§ Exercise instructions:
From top to bottom, each entry below must be reproduced exactly.

-------

Lemma close_is_final_without_overwritten_timer_witness :
  exists (w : World) (t0 : list Callback) (w' : World),
    runAll failedOnce Scenario.client = Some (w, t0)
    /\ runAll [timePasses 60000; callClose] (state (close w))
       = Some (w', [onConnectionStatus disconnected])
    /\ Browser.timeouts (browser w') = [].
Proof.
  destruct (runAll failedOnce Scenario.client) as [[w t0]|] eqn:E;
    [|vm_compute in E; discriminate].
  pose proof E as E'. vm_compute in E'. injection E' as <- <-.
  match type of E with _ = Some (?W, ?T) => exists W, T end.
  assert (Ht : forall h d,
             In (h, d) [(2%positive, 1250%Q)] -> Some 2%positive = Some h).
  { intros h d [Hin|[]]. now injection Hin as <- _. }
  destruct (close_is_final_without_overwritten_timer failedOnce
              (lit "/api/chat") Scenario.defaults 0 (fun _ => 1 # 2) _ _ E Ht)
    as [_ Hafter].
  match goal with
  | |- exists w', _ /\ runAll ?after ?W = _ /\ _ =>
      destruct (runAll after W) as [[w' t]|] eqn:E2;
        [|vm_compute in E2; discriminate];
      assert (Hn : ~ In callConnect after)
        by (intros [H|[H|[]]]; discriminate);
      destruct (Hafter after w' t Hn E2) as (-> & _ & _ & Hts & _)
  end.
  exists w'. split; [reflexivity|]. split; [reflexivity|exact Hts].
Defined.

(** ** What reaches the parser *)

Ltac no_message :=
  let m := fresh "m" in let Hin := fresh "Hin" in
  intros m Hin; cbn in Hin;
  repeat (destruct Hin as [Hin|Hin]; [discriminate|]); exact Hin.

Lemma connect_keeps_event (w : World) :
  currentEvent (this (state (connect w))) = currentEvent (this w)
  /\ forall m, ~ In (onMessage m) (trace (connect w)).
Proof.
  open_world w. destruct c, h, r; run_method; (split; [reflexivity|no_message]).
Qed.

Lemma handleConnectionError_keeps_event (error : Error.t) (w : World) :
  currentEvent (this (state (handleConnectionError error w)))
  = currentEvent (this w)
  /\ forall m, ~ In (onMessage m) (trace (handleConnectionError error w)).
Proof.
  open_world w. destruct h; run_method; destruct (Z.of_nat n <? _); cbn;
    (split; [reflexivity|no_message]).
Qed.

Lemma connect_catch_keeps_event (error : Error.t) (w : World) :
  currentEvent (this (state (connect_catch error w))) = currentEvent (this w)
  /\ forall m, ~ In (onMessage m) (trace (connect_catch error w)).
Proof.
  unfold connect_catch.
  destruct (eqb (Error.name error) (lit "AbortError"));
    [split; [reflexivity|no_message]|].
  apply handleConnectionError_keeps_event.
Qed.

Lemma finish_then_catch_keeps_event (signal : positive) (error : Error.t)
    (w : World) :
  let r := (finish signal ;; connect_catch error)%method w in
  currentEvent (this (state r)) = currentEvent (this w)
  /\ forall m, ~ In (onMessage m) (trace r).
Proof.
  cbn zeta. unfold finish.
  destruct (state_modify_bind
              (fun w => mkWorld (this w) (browser w)
                          (Browser.removeHandle signal (calls w)))
              (connect_catch error) w) as [-> ->].
  apply (connect_catch_keeps_event error
           (mkWorld (this w) (browser w) (Browser.removeHandle signal (calls w)))).
Qed.

(** The pending event is a field of the client, and only the lines of a
    chunk touch it: no other task changes it or invokes [onMessage], not
    [close()], not [connect()], not an error, not a reconnection. The data
    lines of a frame that a lost connection cut short are still pending
    when the next connection delivers its first frame. *)
Theorem pending_event_outlives_the_connection :
  forall (task : Task) (w w' : World) (t : list Callback),
    run task w = Some (w', t) ->
    (forall signal value, task <> readResolves signal value) ->
    currentEvent (this w') = currentEvent (this w)
    /\ forall m, ~ In (onMessage m) t.
Proof.
  intros task w w' t R Hn.
  destruct task as [| |ms|s resp|s err|s v|s|s err|s|h|h]; cbn [run] in R.
  - injection R as <- <-. apply connect_keeps_event.
  - injection R as <- <-.
    open_world w. destruct c, h, r; run_method; (split; [reflexivity|no_message]).
  - destruct (0 <=? ms); [|discriminate]. injection R as <- <-.
    split; [reflexivity|no_message].
  - destruct (suspendedAt s w) as [[|]|]; try discriminate.
    destruct (live s w); [|discriminate]. injection R as <- <-.
    unfold connect_onResponse.
    destruct (negb (ok resp)); [apply finish_then_catch_keeps_event|].
    destruct (negb (hasBody resp)); [apply finish_then_catch_keeps_event|].
    open_world w. destruct h; run_method; (split; [reflexivity|no_message]).
  - destruct (suspendedAt s w) as [[|]|]; try discriminate.
    destruct (live s w && _); [|discriminate]. injection R as <- <-.
    apply finish_then_catch_keeps_event.
  - now contradiction (Hn s v).
  - destruct (suspendedAt s w) as [[|]|]; try discriminate.
    destruct (live s w); [|discriminate]. injection R as <- <-.
    split; [reflexivity|no_message].
  - destruct (suspendedAt s w) as [[|]|]; try discriminate.
    destruct (live s w && _); [|discriminate]. injection R as <- <-.
    apply finish_then_catch_keeps_event.
  - destruct (suspendedAt s w) as [a|]; [|discriminate].
    destruct (live s w); [discriminate|]. injection R as <- <-.
    apply finish_then_catch_keeps_event.
  - destruct (Browser.hasHandle h _); [|discriminate]. injection R as <- <-.
    rewrite heartbeatCheck_cases.
    destruct (_ <? _); [apply handleConnectionError_keeps_event|].
    split; [reflexivity|no_message].
  - destruct (Browser.hasHandle h _); [|discriminate]. injection R as <- <-.
    unfold window.
    destruct (state_modify_bind
                (fun w => mkWorld (this w)
                            (Browser.clearTimeout h (browser w)) (calls w))
                reconnectNow w) as [-> ->].
    rewrite reconnectNow_connect.
    match goal with
    | |- context [connect ?W] =>
        destruct (connect_keeps_event W) as [E1 E2]; rewrite E1; split;
          [destruct w as [[] ? ?]; reflexivity | exact E2]
    end.
Qed.

(** A frame half received: its first data line is pending. *)
Definition halfFrame : World :=
  state (forEach [lit "data: a"] processSSELine Scenario.client).

Lemma pending_event_outlives_the_connection_witness :
  currentEvent (this (state (close halfFrame)))
  = ParsedSSEEvent.mk None (Some (lit "a\n")) None None.
Proof.
  assert (R : run callClose halfFrame
              = Some (state (close halfFrame), trace (close halfFrame)))
    by reflexivity.
  assert (Hn : forall signal value, callClose <> readResolves signal value)
    by (intros; discriminate).
  exact (proj1 (pending_event_outlives_the_connection callClose halfFrame
                  _ _ R Hn)).
Defined.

-------

§ Written solution:
Lemma close_is_final_without_overwritten_timer_witness :
  exists (w : World) (t0 : list Callback) (w' : World),
    runAll failedOnce Scenario.client = Some (w, t0)
    /\ runAll [timePasses 60000; callClose] (state (close w))
       = Some (w', [onConnectionStatus disconnected])
    /\ Browser.timeouts (browser w') = [].
Proof.
  destruct (runAll failedOnce Scenario.client) as [[w t0]|] eqn:E;
    [|vm_compute in E; discriminate].
  pose proof E as E'. vm_compute in E'. injection E' as <- <-.
  match type of E with _ = Some (?W, ?T) => exists W, T end.
  assert (Ht : forall h d,
             In (h, d) [(2%positive, 1250%Q)] -> Some 2%positive = Some h).
  { intros h d [Hin|[]]. now injection Hin as <- _. }
  destruct (close_is_final_without_overwritten_timer failedOnce
              (lit "/api/chat") Scenario.defaults 0 (fun _ => 1 # 2) _ _ E Ht)
    as [_ Hafter].
  match goal with
  | |- exists w', _ /\ runAll ?after ?W = _ /\ _ =>
      destruct (runAll after W) as [[w' t]|] eqn:E2;
        [|vm_compute in E2; discriminate];
      assert (Hn : ~ In callConnect after)
        by (intros [H|[H|[]]]; discriminate);
      destruct (Hafter after w' t Hn E2) as (-> & _ & _ & Hts & _)
  end.
  exists w'. split; [reflexivity|]. split; [reflexivity|exact Hts].
Defined.

(** ** What reaches the parser *)

Ltac no_message :=
  let m := fresh "m" in let Hin := fresh "Hin" in
  intros m Hin; cbn in Hin;
  repeat (destruct Hin as [Hin|Hin]; [discriminate|]); exact Hin.

Lemma connect_keeps_event (w : World) :
  currentEvent (this (state (connect w))) = currentEvent (this w)
  /\ forall m, ~ In (onMessage m) (trace (connect w)).
Proof.
  open_world w. destruct c, h, r; run_method; (split; [reflexivity|no_message]).
Qed.

Lemma handleConnectionError_keeps_event (error : Error.t) (w : World) :
  currentEvent (this (state (handleConnectionError error w)))
  = currentEvent (this w)
  /\ forall m, ~ In (onMessage m) (trace (handleConnectionError error w)).
Proof.
  open_world w. destruct h; run_method; destruct (Z.of_nat n <? _); cbn;
    (split; [reflexivity|no_message]).
Qed.

Lemma connect_catch_keeps_event (error : Error.t) (w : World) :
  currentEvent (this (state (connect_catch error w))) = currentEvent (this w)
  /\ forall m, ~ In (onMessage m) (trace (connect_catch error w)).
Proof.
  unfold connect_catch.
  destruct (eqb (Error.name error) (lit "AbortError"));
    [split; [reflexivity|no_message]|].
  apply handleConnectionError_keeps_event.
Qed.

Lemma finish_then_catch_keeps_event (signal : positive) (error : Error.t)
    (w : World) :
  let r := (finish signal ;; connect_catch error)%method w in
  currentEvent (this (state r)) = currentEvent (this w)
  /\ forall m, ~ In (onMessage m) (trace r).
Proof.
  cbn zeta. unfold finish.
  destruct (state_modify_bind
              (fun w => mkWorld (this w) (browser w)
                          (Browser.removeHandle signal (calls w)))
              (connect_catch error) w) as [-> ->].
  apply (connect_catch_keeps_event error
           (mkWorld (this w) (browser w) (Browser.removeHandle signal (calls w)))).
Qed.

(** The pending event is a field of the client, and only the lines of a
    chunk touch it: no other task changes it or invokes [onMessage], not
    [close()], not [connect()], not an error, not a reconnection. The data
    lines of a frame that a lost connection cut short are still pending
    when the next connection delivers its first frame. *)
Theorem pending_event_outlives_the_connection :
  forall (task : Task) (w w' : World) (t : list Callback),
    run task w = Some (w', t) ->
    (forall signal value, task <> readResolves signal value) ->
    currentEvent (this w') = currentEvent (this w)
    /\ forall m, ~ In (onMessage m) t.
Proof.
  intros task w w' t R Hn.
  destruct task as [| |ms|s resp|s err|s v|s|s err|s|h|h]; cbn [run] in R.
  - injection R as <- <-. apply connect_keeps_event.
  - injection R as <- <-.
    open_world w. destruct c, h, r; run_method; (split; [reflexivity|no_message]).
  - destruct (0 <=? ms); [|discriminate]. injection R as <- <-.
    split; [reflexivity|no_message].
  - destruct (suspendedAt s w) as [[|]|]; try discriminate.
    destruct (live s w); [|discriminate]. injection R as <- <-.
    unfold connect_onResponse.
    destruct (negb (ok resp)); [apply finish_then_catch_keeps_event|].
    destruct (negb (hasBody resp)); [apply finish_then_catch_keeps_event|].
    open_world w. destruct h; run_method; (split; [reflexivity|no_message]).
  - destruct (suspendedAt s w) as [[|]|]; try discriminate.
    destruct (live s w && _); [|discriminate]. injection R as <- <-.
    apply finish_then_catch_keeps_event.
  - now contradiction (Hn s v).
  - destruct (suspendedAt s w) as [[|]|]; try discriminate.
    destruct (live s w); [|discriminate]. injection R as <- <-.
    split; [reflexivity|no_message].
  - destruct (suspendedAt s w) as [[|]|]; try discriminate.
    destruct (live s w && _); [|discriminate]. injection R as <- <-.
    apply finish_then_catch_keeps_event.
  - destruct (suspendedAt s w) as [a|]; [|discriminate].
    destruct (live s w); [discriminate|]. injection R as <- <-.
    apply finish_then_catch_keeps_event.
  - destruct (Browser.hasHandle h _); [|discriminate]. injection R as <- <-.
    rewrite heartbeatCheck_cases.
    destruct (_ <? _); [apply handleConnectionError_keeps_event|].
    split; [reflexivity|no_message].
  - destruct (Browser.hasHandle h _); [|discriminate]. injection R as <- <-.
    unfold window.
    destruct (state_modify_bind
                (fun w => mkWorld (this w)
                            (Browser.clearTimeout h (browser w)) (calls w))
                reconnectNow w) as [-> ->].
    rewrite reconnectNow_connect.
    match goal with
    | |- context [connect ?W] =>
        destruct (connect_keeps_event W) as [E1 E2]; rewrite E1; split;
          [destruct w as [[] ? ?]; reflexivity | exact E2]
    end.
Qed.

(** A frame half received: its first data line is pending. *)
Definition halfFrame : World :=
  state (forEach [lit "data: a"] processSSELine Scenario.client).

Lemma pending_event_outlives_the_connection_witness :
  currentEvent (this (state (close halfFrame)))
  = ParsedSSEEvent.mk None (Some (lit "a\n")) None None.
Proof.
  assert (R : run callClose halfFrame
              = Some (state (close halfFrame), trace (close halfFrame)))
    by reflexivity.
  assert (Hn : forall signal value, callClose <> readResolves signal value)
    by (intros; discriminate).
  exact (proj1 (pending_event_outlives_the_connection callClose halfFrame
                  _ _ R Hn)).
Defined.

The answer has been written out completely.